From her mouth, it sounded like a reasonable explanation for why she hadn’t left her own street for three and a half years. Brenner was just glad she’d had the courage to on the day that she’d saved his life. So many unusual things had happened to him these past few days that he didn’t try for very long to understand why a person would lock herself up at home for three and a half years. “Confession” comes from “Comprehension,” he thought, but he couldn’t even comprehend why this nonsense would occur to him right now. And I’ve got to say, on closer examination, the normal person’s a rarity, and should you ever meet him, you’d be better off asking him how and why and how come.

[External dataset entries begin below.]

(* ===== verification/Monad.v ===== *)
(** * State and exceptions

    Code that mutates state and throws is a function from the state to the new
    state and either a value or the exception: what was done before a [throw]
    stays done.  The monad instances give stdpp's [x ← m; k] notation and [mapM]. *)

From S2P Require Export Prelude.

Inductive result (E A : Type) :=
  | Ok (a : A)
  | Throw (e : E).
Arguments Ok {E A} a.
Arguments Throw {E A} e.

Definition M (St E A : Type) : Type := St -> St * result E A.

#[export] Instance M_ret {St E} : MRet (M St E) := fun _ a st => (st, Ok a).
#[export] Instance M_bind {St E} : MBind (M St E) := fun _ _ k m st =>
  match m st with
  | (st', Ok a) => k a st'
  | (st', Throw e) => (st', Throw e)
  end.

Section Operations.
Context {St E : Type}.

Definition throw {A} (e : E) : M St E A := fun st => (st, Throw e).
Definition get_state : M St E St := fun st => (st, Ok st).
Definition put_state (st : St) : M St E unit := fun _ => (st, Ok tt).
Definition modify (f : St -> St) : M St E unit := fun st => (f st, Ok tt).

(** [for (const x of l) body(x)] *)
Fixpoint forM {A} (l : list A) (body : A -> M St E unit) : M St E unit :=
  match l with
  | [] => mret tt
  | x :: l' => body x ≫= fun _ => forM l' body
  end.

(** [try { m } catch (e) { h(e) }] *)
Definition try_catch {A} (m : M St E A) (h : E -> M St E A) : M St E A := fun st =>
  match m st with
  | (st', Ok a) => (st', Ok a)
  | (st', Throw e) => h e st'
  end.
End Operations.

(** ** Equations of the monad, used to run code symbolically *)
Section Laws.
Context {St E : Type}.

Lemma run_ret {A} (a : A) (st : St) : (mret a : M St E A) st = (st, Ok a).
Proof. reflexivity. Qed.

Lemma run_bind {A B} (m : M St E A) (k : A -> M St E B) st :
  (m ≫= k) st =
    match m st with (st', Ok a) => k a st' | (st', Throw e) => (st', Throw e) end.
Proof. reflexivity. Qed.

Lemma run_bind_ok {A B} (m : M St E A) (k : A -> M St E B) st st' a :
  m st = (st', Ok a) -> (m ≫= k) st = k a st'.
Proof. intros H. by rewrite run_bind, H. Qed.

Lemma run_bind_throw {A B} (m : M St E A) (k : A -> M St E B) st st' e :
  m st = (st', Throw e) -> (m ≫= k) st = (st', Throw e).
Proof. intros H. by rewrite run_bind, H. Qed.

(** A successful sequence ran both parts. *)
Lemma run_bind_Ok_inv {A B} (m : M St E A) (k : A -> M St E B) st st' b :
  (m ≫= k) st = (st', Ok b) ->
  exists st1 a, m st = (st1, Ok a) /\ k a st1 = (st', Ok b).
Proof. rewrite run_bind. destruct (m st) as [st1 [a|e]]; intros; simplify_eq; eauto. Qed.

(** A loop over two lists is two loops. *)
Lemma forM_app {A} (l1 l2 : list A) (body : A -> M St E unit) st :
  forM (l1 ++ l2) body st =
    match forM l1 body st with (st', Ok _) => forM l2 body st' | (st', Throw e) => (st', Throw e) end.
Proof.
  revert st. induction l1 as [|x l1 IH]; intros st; [done|]. simpl. rewrite !run_bind.
  destruct (body x st) as [st' [u|e]]; [apply IH|done].
Qed.
End Laws.

#[export] Hint Rewrite @run_ret @run_bind : spade_rw.

(** ** Code that cannot throw *)
Definition NoThrow {St E A} (m : M St E A) : Prop := forall st, exists st' a, m st = (st', Ok a).

Lemma NoThrow_ret {St E A} (a : A) : NoThrow (mret a : M St E A).
Proof. intros st. by exists st, a. Qed.

Lemma NoThrow_bind {St E A B} (m : M St E A) (k : A -> M St E B) :
  NoThrow m -> (forall a, NoThrow (k a)) -> NoThrow (m ≫= k).
Proof.
  intros Hm Hk st. destruct (Hm st) as (st1 & a & Hma). destruct (Hk a st1) as (st2 & b & Hkb).
  exists st2, b. by rewrite run_bind, Hma.
Qed.

Lemma NoThrow_mapM {St E A B} (f : A -> M St E B) l : (forall x, NoThrow (f x)) -> NoThrow (mapM f l).
Proof.
  intros Hf. induction l as [|x l IH]; [apply NoThrow_ret|].
  apply (NoThrow_bind (f x) (fun y => mapM f l ≫= fun ys => mret (y :: ys))); [done|].
  intros y. apply (NoThrow_bind (mapM f l) (fun ys => mret (y :: ys))); [done|].
  intros ys. apply NoThrow_ret.
Qed.

#[export] Hint Resolve NoThrow_ret NoThrow_bind NoThrow_mapM : spade.

(** Inverts a hypothesis that says a sequence of statements succeeded. *)
Ltac run_inv H :=
  repeat (apply run_bind_Ok_inv in H as (? & ? & ? & H)).
Lemma search_correct fuel ids st fin :
  Inv adj st fin -> stack st = [] -> length (whites adj st) <= fuel ->
  exists st' r, search adj fuel ids st = Some (st', r) /\
    match r with
    | None => exists fin', Inv adj st' fin' /\ stack st' = [] /\ fin ⊆ fin' /\
        forall id, id ∈ ids -> id ∈ jm_keys adj -> id ∈ fin'
    | Some c => is_cycle adj c
    end.
Proof.
  revert st fin. induction ids as [|id ids IH]; intros st fin Hinv Hstk Hfuel; simpl.
  { exists st, None. split; [done|]. exists fin. split_and!; [done|done|done|].
    by intros id ?%elem_of_nil. }
  case_bool_decide as Hcol.
  - destruct (dfs_correct adj Hadj fuel id st fin) as (st1 & r1 & -> & Hr1);
      [done|done|by rewrite Hstk|done|].
    destruct r1 as [c|]; [by exists st1, (Some c)|].
    destruct Hr1 as (l & Hid & Hinv1 & Hstk1 & Hwh1).
    destruct (IH st1 (l ++ fin)) as (st2 & r2 & -> & Hr2); [done|congruence| |].
    { pose proof (fewer_whites_length adj Hadj st st1 Hwh1). lia. }
    exists st2, r2. split; [done|]. destruct r2; [done|].
    destruct Hr2 as (fin' & Hinv2 & Hstk2 & Hsub & Hall). exists fin'.
    split_and!; [done|done|set_solver|].
    intros x [->|Hx]%elem_of_cons Hk; [set_solver | auto].
  - destruct (IH st fin) as (st2 & r2 & -> & Hr2); [done|done|done|].
    exists st2, r2. split; [done|]. destruct r2; [done|].
    destruct Hr2 as (fin' & Hinv2 & Hstk2 & Hsub & Hall). exists fin'.
    split_and!; [done|done|done|]. intros x [->|Hx]%elem_of_cons Hk; [|auto].
    apply Hsub. apply (inv_black _ _ _ Hinv).
    destruct (inv_dom _ _ _ Hinv id) as [_ [c Hc]]; [done|].
    destruct c; [by rewrite Hc in Hcol | | done].
    apply (inv_gray _ _ _ Hinv) in Hc. rewrite Hstk in Hc. by apply elem_of_nil in Hc.
Qed.

Lemma initial_state_color x :
  color (initial_state adj) !! x = if bool_decide (x ∈ jm_keys adj) then Some WHITE else None.
Proof.
  unfold initial_state. simpl. case_bool_decide as Hx.
  - apply elem_of_list_to_map_1.
    + rewrite <-list_fmap_compose. unfold compose. simpl. by rewrite list_fmap_id.
    + apply list_elem_of_fmap. eauto.
  - apply not_elem_of_list_to_map_1. rewrite <-list_fmap_compose. unfold compose. simpl.
    by rewrite list_fmap_id.
Qed.
(** Updating the block that has an id is updating every block that has it. *)
Lemma alter_block f blocks i b :
  NoDup (b_id <$> blocks) -> blocks !! i = Some b ->
  alter f i blocks = (fun b' => if b_id b' === b_id b then f b' else b') <$> blocks.
Proof.
  intros Hnd Hi. apply list_eq. intros j. rewrite list_lookup_fmap.
  destruct (decide (i = j)) as [->|Hne].
  - rewrite list_lookup_alter_eq, Hi. simpl. by rewrite eqb_refl_js.
  - rewrite list_lookup_alter_ne by done. destruct (blocks !! j) as [b'|] eqn:Hj; [|done]. simpl.
    rewrite eqb_ne_js; [done|]. intros Heq. apply Hne. eapply NoDup_lookup; [exact Hnd| |];
      rewrite list_lookup_fmap; [by rewrite Hi | by rewrite Hj, <-Heq].
Qed.

(** Pushing the references of an edge to every block with its target's id. *)
Definition push_to (e : Edge) (b : Block) : Block :=
  if b_id b === e_target e then push_inputs (edge_refs e) b else b.

Lemma push_to_ids e (bs : list Block) : b_id <$> (push_to e <$> bs) = b_id <$> bs.
Proof.
  rewrite <-list_fmap_compose. apply list_fmap_ext. intros i b _. simpl. unfold push_to. by case_bool_decide.
Qed.

(** A loop whose body pushes each edge to its target collects the incoming
    references of every block. *)
Lemma fold_push (step : list Block -> Edge -> list Block) ids blocks es :
  (forall bs e, b_id <$> bs = ids -> step bs e = push_to e <$> bs) ->
  b_id <$> blocks = ids -> Forall (fun b => is_Some (b_inputs b)) blocks ->
  foldl step blocks es = (fun b => push_inputs (incoming_refs es (b_id b)) b) <$> blocks.
Proof.
  intros Hstep. revert blocks. induction es as [|e es IH]; intros blocks Hids Hin; simpl.
  { symmetry. apply list_fmap_fixed. rewrite Forall_forall in Hin. intros b Hb.
    destruct (Hin b Hb) as [l Hl]. destruct b as [i nm ins a]; simpl in *; subst.
    unfold push_inputs. simpl. by rewrite app_nil_r. }
  rewrite Hstep, IH by (done || by rewrite push_to_ids || (apply Forall_fmap;
    eapply Forall_impl; [exact Hin|]; intros b Hb; simpl; unfold push_to; by case_bool_decide)).
  rewrite <-list_fmap_compose. apply list_fmap_ext. intros i b Hb. simpl.
  unfold incoming_refs, js_filter, push_to. case_bool_decide as Ht; simpl.
  - rewrite filter_cons_True by (by rewrite Ht, eqb_refl_js). rewrite bind_cons.
    unfold push_inputs. simpl. by rewrite app_assoc.
  - rewrite filter_cons_False; [done|]. rewrite eqb_ne_js; [done|congruence].
Qed.

Lemma fold_pushEdge blocks es :
  NoDup (b_id <$> blocks) -> Forall (fun b => is_Some (b_inputs b)) blocks ->
  foldl (pushEdge (byId blocks)) blocks es =
    (fun b => push_inputs (incoming_refs es (b_id b)) b) <$> blocks.
Proof.
  intros Hnd Hin. apply (fold_push _ (b_id <$> blocks)); [|done|done]. intros bs e Hids.
  unfold pushEdge. pose proof (byId_index blocks (e_target e) Hnd) as Hget.
  destruct (jm_get _ _) as [i|].
  - destruct Hget as (b0 & Hb0 & Heq).
    assert (exists b, bs !! i = Some b /\ b_id b = e_target e) as (b & Hb & Hbe).
    { assert ((b_id <$> bs) !! i = Some (e_target e)) as H by (by rewrite Hids, list_lookup_fmap, Hb0, <-Heq).
      rewrite list_lookup_fmap in H. destruct (bs !! i); simplify_eq/=; eauto. }
    unfold push_to. rewrite <-Hbe. apply alter_block; [by rewrite Hids | done].
  - rewrite <-Hids in Hget. symmetry. apply list_fmap_fixed. intros b Hb. unfold push_to.
    rewrite eqb_ne_js; [done|]. intros Heq. apply Hget. rewrite <-Heq. by apply list_elem_of_fmap_2.
Qed.
(* ===== verification/Forms.v ===== *)
(** * Argument forms and the block editor

    ([web_ui/components/FormInput.vue], [FormArray.vue], [SchemaField.vue],
    [SchemaForm.vue] and [flow/BlockEditor.vue].)  The editor and the form pass
    argument objects by reference, and a form opened on a node works on the
    object in the store, so objects are references here: to the arguments of a
    node, or to an object of the form's own. *)

From S2P Require Export Flow.
From Stdlib Require Import QArith.
Open Scope js_scope.
Open Scope nat_scope.

(** ** Field schemas *)

Inductive FieldType := F_string | F_number | F_boolean | F_array | F_object.

#[export] Instance FieldType_eq_dec : EqDecision FieldType.
Proof. solve_decision. Defined.

Inductive FieldSchema :=
  Field (type : FieldType) (description : option string) (enum : option (list string))
    (items : option FieldSchema) (properties : list (string * FieldSchema)).

Definition f_type (s : FieldSchema) : FieldType := let 'Field t _ _ _ _ := s in t.
Definition f_enum (s : FieldSchema) : option (list string) := let 'Field _ _ e _ _ := s in e.
Definition f_items (s : FieldSchema) : option FieldSchema := let 'Field _ _ _ i _ := s in i.

Record FormSchema := mkFormSchema { fs_properties : jsmap FieldSchema; fs_required : list string }.

(** The form of a block: one field per scalar input ([manifestToFormSchema]). *)
Definition scalar_field (decl : PortDecl) : option FieldSchema :=
  match pt_type decl with
  | T_string => Some (Field F_string (pt_description decl) None None [])
  | T_number => Some (Field F_number (pt_description decl) None None [])
  | T_boolean => Some (Field F_boolean (pt_description decl) None None [])
  | _ => None
  end.
(* ===== verification/FlowGraph.v ===== *)
(** * The editor's store as a graph

    The store ([web_ui/composables/useFlow.ts], [Flow]) keeps its nodes and edges in
    arrays and names an edge by the text [source->target].  What it stands for is a
    finite map from node ids to the data of nodes and a finite map from pairs of node
    ids to the data of edges.  [abs] reads that graph off the arrays; every operation of
    the store is the operation on maps that its name says, and every question the pages
    ask the store has the answer the graph gives.  The text of an edge determines the
    pair when the ids are plain, which the ids the pages make are. *)

From S2P Require Export ImportExport.
From Stdlib Require Import QArith.
Open Scope js_scope.
Open Scope nat_scope.

(** ** Graphs *)

Record Graph := mkGraph {
  g_nodes : gmap string (option NodeData);
  g_edges : gmap (string * string) (option EdgeData);
  g_meta : Meta }.

Definition ends (e : Edge) : string * string := (e_source e, e_target e).

(** A list read as a map, each element under its key. *)
Definition table {K A B} `{Countable K} (key : A -> K) (val : A -> B) (l : list A) : gmap K B :=
  list_to_map ((fun x => (key x, val x)) <$> l).

Definition abs (st : FlowState) : Graph :=
  mkGraph (table n_id n_data (nodes st)) (table ends e_data (edges st)) (pipelineMeta st).

Definition empty_graph : Graph := mkGraph ∅ ∅ (pipelineMeta initial_flow).
(* ===== verification/PipelineBuilder.v ===== *)
(** * Building a pipeline from nodes and edges ([web_ui/utils/pipeline.ts])

    The class [PipelineBuilder] is the record [Builder]; its methods are functions
    on it.  The pages that save, submit and check a pipeline feed it the nodes and
    then the edges of the editor's store ([buildFrom]). *)

From S2P Require Export Flow Regex.
From Stdlib Require Import Ascii.

Record Builder := mkBuilder { blocks : list Block; metadata : PipelineMetadata }.

Record PartialPipelineMetadata := mkPartialPipelineMetadata {
  pp_id : option string; pp_name : option string; pp_version : option string;
  pp_description : option string }.

(** [new PipelineBuilder(metadata)]; [v7] is the value [v7()] gives if it is called. *)
Definition newBuilder (v7 : string) (m : option PartialPipelineMetadata) : Builder :=
  mkBuilder []
    (mkPipelineMetadata ((m ≫= pp_id) ⁇ v7) ((m ≫= pp_name) ⁇ "untitled-pipeline")
       ((m ≫= pp_version) ⁇ "0.1.0") (m ≫= pp_description)).

Definition addBlockFromNode (node : Node) (b : Builder) : Builder :=
  mkBuilder
    (blocks b ++
       [mkBlock (n_id node)
          (match n_data node ≫= nd_name with
           | Some s => s
           | None => (n_data node ≫= nd_label) ⁇ ""
           end) (Some []) (Some ((n_data node ≫= nd_args) ⁇ []))]) (metadata b).

Definition parseEdge (edge : Edge) (b : Builder) : Builder :=
  match findIndex (fun blk => b_id blk === e_target edge) (blocks b) with
  | None => b
  | Some i =>
      let pushed :=
        match e_data edge ≫= ed_bindings with
        | Some (x :: xs) =>
            (fun binding => Explicit (e_source edge) (bd_output binding)) <$> x :: xs
        | _ => [Bare (e_source edge)]
        end in
      mkBuilder (alter (push_inputs pushed) i (blocks b)) (metadata b)
  end.

Definition setName (name : string) (b : Builder) : Builder :=
  let m := metadata b in
  mkBuilder (blocks b) (mkPipelineMetadata (m_id m) name (m_version m) (m_description m)).
Definition setDescription (desc : string) (b : Builder) : Builder :=
  let m := metadata b in
  mkBuilder (blocks b) (mkPipelineMetadata (m_id m) (m_name m) (m_version m) (Some desc)).
Definition setVersion (version : string) (b : Builder) : Builder :=
  let m := metadata b in
  mkBuilder (blocks b) (mkPipelineMetadata (m_id m) (m_name m) version (m_description m)).
Definition freshSubmissionId (v7 : string) (b : Builder) : Builder :=
  let m := metadata b in
  mkBuilder (blocks b) (mkPipelineMetadata v7 (m_name m) (m_version m) (m_description m)).

(** The two sets and the output array of [dedupeInputs]. *)
Record dedupe_state := mkDedupe {
  seenBare : list string; seenExplicit : list string; out : list InputRef }.

Definition explicit_key (block output : string) : string := block +:+ "::" +:+ output.

Definition dedupe_step (st : dedupe_state) (ref : InputRef) : dedupe_state :=
  match ref with
  | Bare id =>
      if js_mem id (seenBare st) then st
      else mkDedupe (js_add id (seenBare st)) (seenExplicit st) (out st ++ [ref])
  | Explicit block output =>
      let key := explicit_key block output in
      if js_mem key (seenExplicit st) then st
      else mkDedupe (seenBare st) (js_add key (seenExplicit st)) (out st ++ [ref])
  end.

Definition dedupeInputs (inputs : list InputRef) : list InputRef :=
  out (foldl dedupe_step (mkDedupe [] [] []) inputs).

Definition exportPipeline (b : Builder) : Pipeline :=
  let m := metadata b in
  mkPipeline (Some (m_id m)) (Some (m_name m)) (Some (m_version m)) (m_description m)
    (Some ((fun blk => mkBlock (b_id blk) (b_name blk)
                         (Some (dedupeInputs (b_inputs blk ⁇ []))) (Some (b_args blk ⁇ [])))
             <$> blocks b)).

(** What the pages do with it. *)
Definition buildFrom (v7 : string) (m : option PartialPipelineMetadata) (st : FlowState) : Builder :=
  foldl (fun b e => parseEdge e b)
    (foldl (fun b n => addBlockFromNode n b) (newBuilder v7 m) (nodes st)) (edges st).

(** ** [dedupeInputs] *)

(** What two references must share to be taken for the same. *)
Definition ref_key (r : InputRef) : string + string :=
  match r with Bare id => inl id | Explicit block output => inr (explicit_key block output) end.

(** The sets hold the keys of the references kept so far. *)
Record dedupe_inv (l : list InputRef) (st : dedupe_state) : Prop := {
  di_bare : forall id, id ∈ seenBare st <-> inl id ∈ ref_key <$> out st;
  di_explicit : forall k, k ∈ seenExplicit st <-> inr k ∈ ref_key <$> out st;
  di_sub : out st `sublist_of` l;
  di_nodup : NoDup (ref_key <$> out st);
  di_all : forall r, r ∈ l -> ref_key r ∈ ref_key <$> out st }.

(** One step keeps the reference exactly when its key is new. *)
Lemma dedupe_step_cases l st r :
  dedupe_inv l st ->
  (ref_key r ∈ ref_key <$> out st /\ dedupe_step st r = st) \/
  (ref_key r ∉ ref_key <$> out st /\ out (dedupe_step st r) = out st ++ [r] /\
   (forall id, id ∈ seenBare (dedupe_step st r) <-> id ∈ seenBare st \/ inl id = ref_key r) /\
   (forall k, k ∈ seenExplicit (dedupe_step st r) <-> k ∈ seenExplicit st \/ inr k = ref_key r)).
Proof.
  intros [Hb He _ _ _]. destruct r as [id|blk o]; simpl; unfold js_mem; case_bool_decide as Hin.
  - left. by rewrite <-Hb.
  - right. rewrite <-Hb. split; [done|]. simpl. split; [done|]. split; intros k.
    + rewrite elem_js_add. naive_solver.
    + naive_solver.
  - left. by rewrite <-He.
  - right. rewrite <-He. split; [done|]. simpl. split; [done|]. split; intros k.
    + naive_solver.
    + rewrite elem_js_add. naive_solver.
Qed.

Lemma dedupe_step_inv l st r : dedupe_inv l st -> dedupe_inv (l ++ [r]) (dedupe_step st r).
Proof.
  intros Hinv. destruct (dedupe_step_cases l st r Hinv) as [[Hin ->]|(Hnew & Hout & Hb' & He')].
  - destruct Hinv as [Hb He Hs Hn Ha]. split; [done|done|by apply sublist_inserts_r|done|].
    intros r' [Hr'|Hr'%list_elem_of_singleton]%elem_of_app; [by apply Ha | by subst].
  - destruct Hinv as [Hb He Hs Hn Ha]. split; try rewrite !Hout; rewrite ?fmap_app.
    + intros id. rewrite Hb', Hb, elem_of_app, fmap_cons. set_solver.
    + intros k. rewrite He', He, elem_of_app, fmap_cons. set_solver.
    + by apply sublist_app.
    + apply NoDup_app. split_and!; [done| |apply NoDup_singleton]. intros x Hx ->%list_elem_of_singleton. done.
    + intros r' [Hr'|Hr'%list_elem_of_singleton]%elem_of_app; apply elem_of_app; [by left; apply Ha|].
      right. subst. left.
Qed.

Lemma dedupe_inv_all l : dedupe_inv l (foldl dedupe_step (mkDedupe [] [] []) l).
Proof.
  induction l as [|r l IH] using rev_ind.
  - split; simpl; [set_solver|set_solver|done|constructor|by intros r ?%elem_of_nil].
  - rewrite foldl_app. simpl. by apply dedupe_step_inv.
Qed.

(** Block ids without the separator's character. *)
Definition separable (l : list InputRef) : Prop :=
  forall b o, Explicit b o ∈ l -> char_free ":"%char b = true.

Lemma ref_key_inj l r1 r2 :
  separable l -> r1 ∈ l -> r2 ∈ l -> ref_key r1 = ref_key r2 -> r1 = r2.
Proof.
  intros Hl H1 H2 Heq. destruct r1 as [i1|b1 o1], r2 as [i2|b2 o2]; simplify_eq/=; [done|].
  unfold explicit_key in *. rewrite !(string_app_cons ":"%char) in Heq.
  apply split_char_inj in Heq as [-> Ho]; [|by eapply Hl..].
  rewrite !string_app_nil_l in Ho. by simplify_eq.
Qed.

Lemma dedupe_separable l :
  separable l -> NoDup (dedupeInputs l) /\ forall r, r ∈ dedupeInputs l <-> r ∈ l.
Proof.
  intros Hl. destruct (dedupe_inv_all l) as [_ _ Hs Hn Ha]. unfold dedupeInputs. split.
  { by eapply NoDup_fmap_1. }
  intros r. split; intros Hr.
  - by eapply elem_of_sublist.
  - apply Ha in Hr as Hk. apply list_elem_of_fmap in Hk as (r' & Heq & Hr').
    rewrite (ref_key_inj l r r'); [done|done|done| |done]. by eapply elem_of_sublist.
Qed.

(** [dedupeInputs] keeps a subsequence of the references that has exactly one
    reference per key; when no block id contains a colon, that is every reference
    once.  Without that condition two references with the same key lose one. *)
Theorem dedupeInputs_spec l :
  dedupeInputs l `sublist_of` l /\
  NoDup (ref_key <$> dedupeInputs l) /\
  (forall r, r ∈ l -> ref_key r ∈ ref_key <$> dedupeInputs l) /\
  (separable l -> NoDup (dedupeInputs l) /\ forall r, r ∈ dedupeInputs l <-> r ∈ l) /\
  dedupeInputs [Explicit "a" "b::c"; Explicit "a::b" "c"] = [Explicit "a" "b::c"].
Proof.
  destruct (dedupe_inv_all l) as [_ _ Hs Hn Ha]. split_and!; [done|done|done| |reflexivity].
  apply dedupe_separable.
Qed.

(** ** The builder and the store's own export *)

Lemma addBlocks_fold ns b :
  foldl (fun b n => addBlockFromNode n b) b ns = mkBuilder (blocks b ++ (nodeBlock <$> ns)) (metadata b).
Proof.
  revert b. induction ns as [|n ns IH]; intros b; simpl.
  - rewrite app_nil_r. by destruct b.
  - rewrite IH. unfold addBlockFromNode. simpl. by rewrite <-app_assoc.
Qed.

Lemma findIndex_Some {A} (p : A -> bool) l i :
  findIndex p l = Some i -> exists x, l !! i = Some x /\ p x = true.
Proof.
  revert i. induction l as [|x l IH]; intros i Hi; simpl in *; [done|].
  destruct (p x) eqn:Hp; simplify_eq/=; [eauto|].
  destruct (findIndex p l) as [j|]; simplify_eq/=. by apply IH.
Qed.

Lemma parseEdge_blocks e b :
  NoDup (b_id <$> blocks b) -> parseEdge e b = mkBuilder (push_to e <$> blocks b) (metadata b).
Proof.
  intros Hnd. unfold parseEdge. destruct (findIndex _ _) as [i|] eqn:Hi.
  - apply findIndex_Some in Hi as (blk & Hi & Hp). bool_prop.
    f_equal. rewrite (alter_block _ _ _ blk) by done. unfold push_to. by rewrite Hp.
  - apply findIndex_None in Hi. rewrite js_find_None in Hi.
    rewrite list_fmap_fixed; [by destruct b|]. intros blk Hblk. unfold push_to. by rewrite Hi.
Qed.

Lemma parseEdges_fold es b :
  NoDup (b_id <$> blocks b) -> Forall (fun b => is_Some (b_inputs b)) (blocks b) ->
  foldl (fun b e => parseEdge e b) b es =
    mkBuilder ((fun b => push_inputs (incoming_refs es (b_id b)) b) <$> blocks b) (metadata b).
Proof.
  intros Hnd Hin. rewrite <-(fold_push (fun bs e => push_to e <$> bs) (b_id <$> blocks b) (blocks b) es) by done.
  clear Hin. revert b Hnd. induction es as [|e es IH]; intros b Hnd; simpl; [by destruct b|].
  rewrite parseEdge_blocks, IH by (simpl; by rewrite ?push_to_ids). done.
Qed.

Definition dedupe_block (b : Block) : Block :=
  mkBlock (b_id b) (b_name b) (Some (dedupeInputs (b_inputs b ⁇ []))) (b_args b).

(** The builder's export, used by the pages. *)
Lemma builder_export v7 m st :
  NoDup (node_ids st) ->
  exportPipeline (buildFrom v7 m st) =
    mkPipeline (Some ((m ≫= pp_id) ⁇ v7)) (Some ((m ≫= pp_name) ⁇ "untitled-pipeline"))
      (Some ((m ≫= pp_version) ⁇ "0.1.0")) (m ≫= pp_description)
      ((fun bs : list Block => dedupe_block <$> bs) <$> p_blocks (exportPipelineObject v7 st)).
Proof.
  intros Hnd. rewrite export_blocks by done. unfold buildFrom. rewrite addBlocks_fold.
  assert (Hids : b_id <$> (nodeBlock <$> nodes st) = node_ids st).
  { unfold node_ids. rewrite <-list_fmap_compose. by apply list_fmap_ext. }
  rewrite parseEdges_fold; simpl.
  - unfold exportPipeline. simpl. do 2 f_equal. rewrite <-!list_fmap_compose.
    apply list_fmap_ext. by intros i n _.
  - by rewrite Hids.
  - apply Forall_fmap, Forall_forall. intros n _. simpl. eauto.
Qed.

(** What the pages submit is what the editor draws: for a state with distinct
    node ids, the builder fed with its nodes and edges exports, under the
    given metadata, the blocks of the store's own export with the duplicate
    references dropped. *)
Theorem exportPipeline_spec v7 m st :
  NoDup (node_ids st) ->
  exportPipeline (buildFrom v7 m st) =
    mkPipeline (Some ((m ≫= pp_id) ⁇ v7)) (Some ((m ≫= pp_name) ⁇ "untitled-pipeline"))
      (Some ((m ≫= pp_version) ⁇ "0.1.0")) (m ≫= pp_description)
      ((fun bs : list Block => dedupe_block <$> bs) <$> p_blocks (exportPipelineObject v7 st)).
Proof. apply builder_export. Qed.

Lemma exportPipeline_spec_witness :
  NoDup (node_ids session) /\
  p_blocks (exportPipeline (buildFrom "p" None session)) =
    Some [mkBlock "a" "src" (Some []) (Some []); mkBlock "b" "dst" (Some [Bare "a"]) (Some [])].
Proof.
  assert (H : NoDup (node_ids session)) by (refine (bool_decide_unpack _ _); vm_compute; exact I).
  split; [exact H|]. rewrite (exportPipeline_spec "p" None session H). vm_compute. reflexivity.
Defined.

The VW bus ran perfectly in the mountains, too. Brenner drove it up to Reinhard’s domicile, and incredibly, it was only on the steepest ten meters that he had to downshift to second.
It was early afternoon, and the bank director, of course, wasn’t at his domicile. But his wife was lying in a lawn chair, her face in the shade, her legs in the sun. And you see, a bus is good for this, because Brenner wouldn’t have been able to see over the bushes in a car that was any lower to the ground.
“Why did you park here?”
The South Tyrolean looked a little anxious, and to be perfectly honest, the steeply sloping street looked a little criminal. But the bus didn’t roll away while Brenner walked briskly over to the garden gate and rang the bell. Reinhard’s wife reluctantly got up from her lawn chair and came to the garden gate in a bathrobe. Brenner pressed an envelope into her hand and said he was supposed to deliver it to her husband. Three of the twenty fifties were missing, but Brenner didn’t care.
On the drive back, he explained to the South Tyrolean why he’d returned the bank director’s money, and because they were on the topic of money, he asked her what the VW bus cost.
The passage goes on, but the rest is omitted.